### WHAT THE TASK ASKS:
What is needed is an exact retyping of the records below, from the first line through the line that contains "[validate.py]) and proves".

════════════════

(** * Procedural sprite generation and validation: a shallow embedding

    This development embeds the sprite pipeline of the repository
    ([tools/sprite_generator/sprite_generator.py], [batch_generator.py] and
    [validate.py]) and proves the properties its design document states
    about it.  [main] of [sprite_generator.py] starts from the parsed
    arguments; [main] of [batch_generator.py] is left out, and so are the
    lines [validate_generated_sprites] prints.

    Conventions.
    - Python [int] is [Z]; [a // b] is [Z.div] (both round to the floor).
    - A [float] fraction of the archetype table is kept as its exact
      number of hundredths, and [int(h * f)] is truncation of the exact
      product; rounding of IEEE doubles is not part of the model.
    - A [dict] is a [gmap]; [d.get(k, v)] is [dict_get].
    - A [pathlib.Path] is the list of its components below the root.
    - A PIL image is kept symbolically: its mode, its size, and the drawing
      and conversion calls applied to it, in order.  Two images with the
      same history have the same pixels.
    - The file system is a finite map from paths to entries; statements that
      touch it or print run in a state-and-exception monad [M].
    - The methods of the generator are functions of their arguments, and
      module [objects] has them a second time on the objects they share
      (class tables, attributes, images), where every read and write of the
      source is an operation on a store; [objects_generate_run] relates the
      two.
    - Of the ways the libraries can fail, the model has these: a negative
      canvas size, an index into an empty list, a file where a directory is
      needed, a directory where a file is written, and a file that does not
      open as an image.  No drawing call of a generated sprite is given a
      box with its corners out of order, which is proved below. *)

From stdpp Require Import base numbers strings list gmap sorting pretty.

════════════════

### FINAL ANSWER:
(** * Procedural sprite generation and validation: a shallow embedding

    This development embeds the sprite pipeline of the repository
    ([tools/sprite_generator/sprite_generator.py], [batch_generator.py] and
    [validate.py]) and proves the properties its design document states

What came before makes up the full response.